Senja memperbaiki letak kepalanya sebelum menjawab. "Aku pernah mengatakannya padamu. Bukan sekadar karena namaku."
"Aku tahu, aku hanya ngin mendengarnya sekali lagi."
"Baiklah. Dengarkan baik-baik. Senja memberikanku energi. Ia menyerap semua lelah dan letihku. Aku merasakan semangat baru tiap kali menatapnya." Ia menjeda sejenak. Mungkin menikmati apa yang dimaksudkan kata-kata sendiri. "Meskipun aku tidak tahu kapan energi itu akan habis kembali. Bisa saja setelah keluar dari gerbang pantai. Namun, paling tidak, aku meninggalkan semua rasa lelah di sini dan kembali dengan hal lain."
"Bukankah rumah seperti itu?"
"Rumah?"
"Iya. Rumah."
"Mungkin."
"Mungkin itulah kenapa anak punk memilih tinggal di jalan. Dan kisah gelandangan yang aku buat-buat tadi juga melakukan hal yang sama. Di jalanan itulah mereka mendapatkan energinya. Kekuatannya. Ketenangannya." Aku meremas pinggangnya pelan. Seolah-olah menyalurkan pemahamanku melalui jari-jari di sana. "Mungkin, selama ini kita salah mendefinisikan rumah sehingga terjebak.
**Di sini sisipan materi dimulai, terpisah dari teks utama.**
(* ===== verification/FrontEnd.v ===== *)
(** * Properties of the front end: authentication, statuses, conversions *)

From S2P Require Import Prelude Errors Process Routing CoreQueue CoreExchange.
From S2P Require Import AppConfig Repository Service Transport Scenario Database Postgres.
From S2P Require Import PostgresSpec ServerSafety.

(** The goroutine of a call that goes through: the handler of its method, with the
    fields of the request. *)
Definition handler `{E : GoEnv} {R} `{Repo : Repository R} (limits : LimitsConfig)
    (send : DeliveryMessage → prog (World R) (option status)) (req : request) :
    goroutine (World R) :=
  match req with
  | CreateExchangeRequest n => Goroutine (BrokerHandler.CreateExchange n)
  | DeleteExchangeRequest n => Goroutine (BrokerHandler.DeleteExchange n)
  | RegisterQueueRequest x q d a f m =>
      Goroutine (BrokerHandler.RegisterQueue limits x q d a f m)
  | DeleteQueueRequest x q => Goroutine (BrokerHandler.DeleteQueue x q)
  | PublishRequest x k p => Goroutine (BrokerHandler.Publish limits x k p)
  | FetchRequest x q c ms => Goroutine (BrokerHandler.Fetch limits x q c ms)
  | SFetchRequest x q c => Goroutine (BrokerHandler.StreamFetch limits send x q c)
  | AckRequest x q d c => Goroutine (BrokerHandler.Ack x q d c)
  | NackRequest x q d c => Goroutine (BrokerHandler.Nack x q d c)
  | AddConsumerRequest x q c => Goroutine (BrokerHandler.AddConsumer x q c)
  | DisconnectConsumerRequest x q c =>
      Goroutine (BrokerHandler.DisconnectConsumer x q c)
  end.

(** C30: a call goes through exactly when its metadata has the root token as the
    first value of the header, and its goroutine is then the handler of its method
    with the fields of the request and nothing else; any other call is answered
    "unauthenticated" without a single step on the broker or its storage, whatever it asks for. *)
Theorem authentication (E : GoEnv) R (Repo : Repository R) limits rootToken send md req :
  (AuthInterceptor.authorize rootToken md = None ↔
     ∃ f rest, md = Some f ∧ f rootTokenHeader = rootToken :: rest) ∧
  (AuthInterceptor.authorize rootToken md = None →
     serve limits rootToken send (md, req) = handler limits send req) ∧
  (AuthInterceptor.authorize rootToken md ≠ None →
     let err := mkStatus Unauthenticated "invalid root token" in
     (∃ A, serve limits rootToken send (md, req) =
           Goroutine (g_result := reply A) (Ret (inl err))) ∨
     serve limits rootToken send (md, req) =
       Goroutine (g_result := option status) (Ret (Some err))).
Proof.
  split; [|split].
  - unfold AuthInterceptor.authorize. destruct md as [f|].
    + destruct (f rootTokenHeader) as [|v rest] eqn:Hf.
      * split; [done|]. intros (f' & rest & [= <-] & H). congruence.
      * case_decide as Hv; split; try done.
        -- intros (f' & rest' & [= <-] & H). congruence.
        -- intros _. exists f, rest. split; [done|].
           destruct (decide (v = rootToken)); congruence.
    + split; [done|]. by intros (f & rest & ? & _).
  - intros Hok. destruct req; cbn [serve handler];
      unfold AuthInterceptor.Unary, AuthInterceptor.Stream; by rewrite Hok.
  - intros Hno err.
    assert (AuthInterceptor.authorize rootToken md = Some err) as Ha.
    { revert Hno. unfold AuthInterceptor.authorize. destruct md as [f|]; [|done].
      destruct (f rootTokenHeader); [done|]. by case_decide. }
    destruct req; cbn [serve]; unfold AuthInterceptor.Unary, AuthInterceptor.Stream;
      rewrite Ha; solve [left; eexists; reflexivity | right; reflexivity].
Qed.

Lemma authentication_witness :
  AuthInterceptor.authorize "secret" None ≠ None ∧
  ∃ A, serve (E := demo_env) (Repo := postgres (P := demo_server (λ _, NoFault)))
         demo_limits "secret" demo_send (None, DeleteExchangeRequest "events")
       = Goroutine (g_result := reply A)
           (Ret (inl (mkStatus Unauthenticated "invalid root token"))).
Proof.
  split; [discriminate|].
  destruct (proj2 (proj2 (authentication demo_env DB (postgres (P := demo_server (λ _, NoFault)))
    demo_limits "secret" demo_send None (DeleteExchangeRequest "events"))))
    as [H|H]; [discriminate|exact H|].
  exists unit. reflexivity.
Defined.

(** The class of an error, as the broker's clients see it. *)
Definition caller_error (err : error) : Prop :=
  match err with StorageError _ | CtxError _ => False | _ => True end.

(** Every error that the broker itself makes has a status of its own kind -
    only storage and cancellation errors are "internal" -, and the message of a
    status is the text of the error. *)
Theorem map_error_internal err :
  (s_code (mapError err) = Internal ↔ ¬ caller_error err) ∧
  s_message (mapError err) = Error_text err.
Proof.
  assert (∀ c : code, c ≠ Internal → c = Internal ↔ ¬ True) as Hno by tauto.
  destruct err; (split; [|reflexivity]); try (apply Hno; discriminate);
    (split; [by intros _ []|reflexivity]).
Qed.

(** C36: the timeout of [Fetch] is the requested one, to the nanosecond, for every
    request from -9223372036854 to 9223372036854 milliseconds (292 years); beyond
    that it wraps around, and a longer request may get a timeout that is not
    positive, so that [Fetch] does not wait at all. *)
Theorem fetch_timeout_range ms :
  in_int64 ms →
  in_int64 (timeout_of ms) ∧
  (timeout_of ms = ms * 1000000 ↔ -9223372036854 ≤ ms ≤ 9223372036854)%Z ∧
  (timeout_of 9223372036855 < 0)%Z.
Proof.
  intros Hms. split; [apply int64_range|]. split; [|vm_compute; reflexivity].
  split.
  - intros H. pose proof (int64_range (ms * 1000000)) as Hr.
    unfold timeout_of in H. rewrite H in Hr. unfold in_int64 in Hr. lia.
  - intros H. apply int64_id. unfold in_int64. lia.
Qed.

Lemma fetch_timeout_range_witness :
  in_int64 5000 ∧ timeout_of 5000 = 5000000000%Z.
Proof.
  split; [unfold in_int64; lia|].
  apply (proj1 (proj2 (fetch_timeout_range 5000 ltac:(unfold in_int64; lia)))). lia.
Defined.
Rumah adalah sesuatu yang lain. Yang seperti yang kamu katakan barusan. Dan dalam pandanganku ... kamu adalah rumahku."
"Begitukah?" tanyanya lirih.Â
"Begitulah Senja. Dan aku adalah kura-kura tua yang tak mungkin lagi meninggalkan cangkangnya ... rumahnya. Bagaimanapun bentuknya. Kecuali ...."
"Kecuali apa?"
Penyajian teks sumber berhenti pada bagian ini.